José González – In Our Nature
Apesar de ter surgido de forma tímida fora do seu país de origem, o sueco José González conseguiu afirmar-se internacionalmente. Reduzir o seu sucesso a um anúncio de televisão seria injusto e Veneer (2003), o seu álbum de estreia, foi uma obra repleta de beleza, sinceridade e aconchego. Depois de quase quatro anos a cantar as mesmas canções, In Our Nature aparece para saciar todos aqueles que se renderam aos acordes acústicos de González. E já não era sem tempo.
In Our Nature é uma exploração e aprofundamento do estilo lo-fi, intimista e discreto revelado em Veneer. Controlando com perícia as seis cordas da guitarra, José González compõe pequenas canções de pop-folk com um intenso sabor a bossa nova. São tão minimalistas que parecem estar a ser tocadas ao nosso lado. Impossibilitados de escapar aos pormenores, ouvimos um bater do pé, de umas palmas ou um dedilhar que faz ranger as cordas. Ouvimos um músico em confissão.

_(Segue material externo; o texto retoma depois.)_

(** Idling goes on for ever. *)
Lemma send_idle m u s n : between s n -> flag_octets s <= 0 -> len s = 0 -> tx_end s = false ->
  sends (u, s) (repeat (idle_of n) m) (u, s).
Proof.
  intros B Hf Hl He. induction m as [|m IH]; [apply sends_nil|]. cbn [repeat].
  eapply sends_cons; [by eapply between_idle|by apply idle_of_byte, B|done].
Qed.
End tx_stream.

(** *** Frame boundaries *)

Definition crc_init (s : hdlc_tx_state_t) : Z := if crc_bytes s =? 2 then 0xFFFF else 0xFFFFFFFF.

(** A frame with its check octets. *)
Definition with_check (crc_octets : Z) (frame : list Z) : list Z :=
  fst (if crc_octets =? 2 then crc_itu16_append frame else crc_itu32_append frame).

Lemma between_sending s n : between s n -> flag_octets s <= 0 -> 0 < len s -> sending s 0.
Proof.
  intros [W Hn Hb Hi Ho Hp Ha] Hf Hl. split; try done; [lia|].
  rewrite Ho. split; [lia|]. apply idle_facts, Hn.
Qed.

(** A frame handed over between frames is accepted and is what will be sent. *)
Lemma frame_loaded s n f : between s n -> len s = 0 -> crc s = crc_init s -> bytes f ->
  0 < zlen f <= max_frame_len s ->
  fst (hdlc_tx_frame s f) = 0 /\
  let s' := snd (hdlc_tx_frame s f) in
  between s' n /\ len s' = zlen f /\ tx_rest s' = with_check (crc_bytes s) f /\
  tx_end s' = false /\ flag_octets s' = flag_octets s /\ crc_bytes s' = crc_bytes s /\
  max_frame_len s' = max_frame_len s /\ inter_frame_flags s' = inter_frame_flags s /\
  report_flag_underflow s' = report_flag_underflow s.
Proof.
  intros [W Hn Hb Hi Ho Hp Ha] Hl Hc Hf Hlen.
  pose proof (hdlc_tx_frame_wf s f W Hf) as W'. revert W'.
  pose proof W as [[] _]. unfold hdlc_tx_frame. rewrite Hl, Hp, Z.add_0_l.
  destruct (Z.leb_spec (zlen f) 0); [lia|].
  destruct (Z.ltb_spec (max_frame_len s) (zlen f)); [lia|].
  assert ((if progressive s then HDLC_MAXFRAME_LEN <=? 0 else negb (0 =? 0)) = false) as ->
    by by destruct (progressive s).
  cbn [fst snd]. intros W'. split; [done|]. cbv zeta. split; [split; assumption|].
  assert ((if progressive s then len s + zlen f else zlen f) = zlen f) as El
    by (rewrite Hl; by destruct (progressive s)).
  split; [exact El|]. split; [|done].
  unfold tx_rest, with_check. cbn -[crc_itu16_append crc_itu32_append memcpy le_split].
  rewrite Hl, Hp in *. rewrite El. destruct (Z.leb_spec 0 (zlen f)); [|lia].
  unfold HDLC_MAXFRAME_LEN in *.
  assert (slice (memcpy (buffer s) 0 f) 0 (zlen f - 0) = f) as ->.
  { rewrite memcpy_spec by lia. unfold slice. change (Z.to_nat 0) with 0%nat.
    rewrite drop_0, take_0. cbn [app].
    rewrite Z.sub_0_r, Nat2Z.id. by rewrite take_app_length. }
  unfold crc_init in Hc. destruct shape_crc0 as [E|E]; rewrite E in *; cbn [Z.eqb Pos.eqb] in *.
  - rewrite crc_itu16_append_split by done. cbn [fst]. f_equal. rewrite Hc.
    exact (fc_sequence_16 (crc_itu16_calc f 0xFFFF)).
  - rewrite crc_itu32_append_split. cbn [fst]. by rewrite Hc.
Qed.

Section tx_close.
Context {U : Type} (h : option (U -> hdlc_tx_state_t -> U * hdlc_tx_state_t)).

(** The end of a frame: the state the underflow handler is called in. *)
Lemma end_frame_between u s k : sending s k -> num_bits s < 8 -> abort_octets s = 0 ->
  exists x s1 n, tx_end_frame h u s =
      (x, (fst (call_underflow h u s1),
           let s' := snd (call_underflow h u s1) in
           if (len s' =? 0) && (flag_octets s' <? 2) then s' <| flag_octets := 2 |> else s')) /\
    is_byte x /\ between s1 n /\ msb_bits 8 x ++ flag_tail n = pending s ++ flag /\
    len s1 = 0 /\ crc s1 = crc_init s1 /\ flag_octets s1 = inter_frame_flags s - 1 /\
    report_flag_underflow s1 = false /\ tx_end s1 = tx_end s /\ crc_bytes s1 = crc_bytes s /\
    max_frame_len s1 = max_frame_len s /\ inter_frame_flags s1 = inter_frame_flags s.
Proof.
  intros [[W P] Hf Hl Hk Hr] Hn Ha. pose proof W as [].
  assert (Z.to_nat (num_bits s) < 8)%nat as Hn' by lia.
  destruct (idle_facts (Z.to_nat (num_bits s)) Hn') as (F0 & F & F1 & F2 & F3).
  unfold tx_end_frame.
  set (s1 := update (f := report_flag_underflow) _ _).
  set (x := u8 _).
  exists x, s1, (Z.to_nat (num_bits s)).
  split; [by destruct (call_underflow h u s1)|]. split; [subst x; auto with bits|].
  unfold idle_of in *. rewrite !Z2Nat.id in * by lia.
  split; [|split; [|subst s1; split_and!; done]].
  - subst s1. split; try done.
    + split; [|left; cbn; lia]. constructor; unfold HDLC_MAXFRAME_LEN in *; cbn; try done; try lia.
      * exists 0%nat. split; [lia|]. split; [lia|]. exact F1.
      * destruct (crc_bytes s =? 2); lia.
    + cbn. lia.
    + cbn. unfold idle_of. by rewrite Z2Nat.id by lia.
    + cbn. unfold idle_of. by rewrite Z2Nat.id by lia.
  - pose proof (end_octet (Z.to_nat (num_bits s)) (octets_in_progress s) Hn') as He.
    rewrite Z2Nat.id in He by lia. subst x. rewrite He, <- app_assoc, flag_split. done.
Qed.
End tx_close.

(** ** The properties *)

(** Whatever the state of its user, as long as the underflow handler only uses
    the transmitter's interface, [hdlc_tx_get_byte] keeps the transmitter well
    formed - send position and lengths inside the 404-octet buffer, at most nine
    bits pending, so that the 32-bit shift register never loses one - and returns
    an octet or "end of data". *)
Theorem hdlc_tx_get_byte_safe {U : Type} (h : option (U -> hdlc_tx_state_t -> U * hdlc_tx_state_t))
    (u : U) (s : hdlc_tx_state_t) :
  (forall u s f, h = Some f -> tx_wf s -> tx_wf (snd (f u s))) -> tx_wf s ->
  tx_wf (snd (snd (hdlc_tx_get_byte h u s))) /\
  (is_byte (fst (hdlc_tx_get_byte h u s)) \/
   fst (hdlc_tx_get_byte h u s) = SIG_STATUS_END_OF_DATA).
Proof. intros Hh W. by apply get_byte_wf. Qed.

Lemma hdlc_tx_get_byte_safe_witness :
  tx_wf (snd (snd (hdlc_tx_get_byte (Some (fun (u : unit) s => (u, snd (hdlc_tx_flags s 2)))) tt
                     (hdlc_tx_init true 3 false)))).
Proof.
  refine (proj1 (hdlc_tx_get_byte_safe _ tt (hdlc_tx_init true 3 false) _
                   (hdlc_tx_init_wf true 3 false))).
  intros u s f [= <-] W. apply (hdlc_tx_flags_wf s 2 W).
Defined.

(** [n] calls of [hdlc_tx_get_bit]. *)
Fixpoint get_bits {U : Type} (h : option (U -> hdlc_tx_state_t -> U * hdlc_tx_state_t))
    (n : nat) (u : U) (s : hdlc_tx_state_t) : list Z * (U * hdlc_tx_state_t) :=
  match n with
  | O => ([], (u, s))
  | S n =>
      let '(b, (u, s)) := hdlc_tx_get_bit h u s in
      let '(l, us) := get_bits h n u s in (b :: l, us)
  end.

Lemma one_bit x n : 0 <= n -> (x .>> n) .& 1 = Z.b2z (Z.testbit x n).
Proof.
  intros Hn. change 1 with (Z.ones 1). bitwise i. destruct (Z.leb_spec 0 i), (Z.ltb_spec i 1); try lia.
  - replace i with 0 by lia. rewrite Z.add_0_l, andb_true_r. by rewrite Z.b2z_bit0.
  - rewrite !andb_false_r. symmetry. apply (testbit_high 1); [destruct Z.testbit; simpl; lia|lia].
Qed.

Com uma essência lírica mais pesada que o seu antecessor, In Our Nature centra-se nalguns aspectos mais sombrios da natureza humana. O álbum abre, aliás, com o tom grave de “How Low” que se faz sentir quer nas harmonias, quer nas palavras: “How low are you willing to go before you reach all your selfish goals?”. A letra de “Killing For Love” poderá não ser tão inventiva ou elaborada quanto se exigia, mas o talento de composição de José González não permite que esta comprometa a canção no seu todo.
“Down The Line”, o primeiro single do disco, entrega-nos a voz de González com mais vida, claramente alimentada pelos acordes mais abertos e soltos. “In Our Nature”, que flúi através do ondular brasileiro da bossa nova, e “Time To Send Someone Away”, igualmente mexida, são momentos cruciais. Curiosamente, a cover de “Teardrop”, um clássico grandioso dos Massive Attack, assume neste disco um papel menor. González consegue fazer emergir uma nova vida em temas de outros músicos, como o comprovam “Heartbeats”, “Love Will Tear Us Apart” ou “Hand On Your Heart”. Porém, “Teardrop” não se destaca verdadeiramente das faixas que a rodeiam, como “Heartbeats” fez em Veneer. E, talvez, este seja o maior elogio que se possa fazer a José González, enquanto artesão de canções.
O bocejo que faz arrancar “The Nest”, aquela que é porventura a canção mais suave em In Our Nature, não é suficiente para afastar a sombra circunspecta que se instala no desenrolar do disco, e “Fold” atesta-o. Em absoluta rendição, “Cycling Trivialities” termina o álbum de forma prolongada, numa sucessão de melodias cíclicas. Sem se dar conta, a guitarra confidente e imperfeita faz ressoar os seus últimos acordes, as suas últimas palavras, e silencia-se.
In Our Nature é um regresso esperado e seguro, como o de um amigo viajante. Depois de se dar a conhecer, é fácil voltar a abraçar a música de José González. Com In Our Nature, o cantautor refinou as suas canções de simplicidade folk para nos recordar que, mesmo numa época em que o electrónico e o digital compõem um paradigma em expansão descontrolada, ainda podemos confiar na honestidade de uma voz humana acompanhada por uma “mera” guitarra acústica.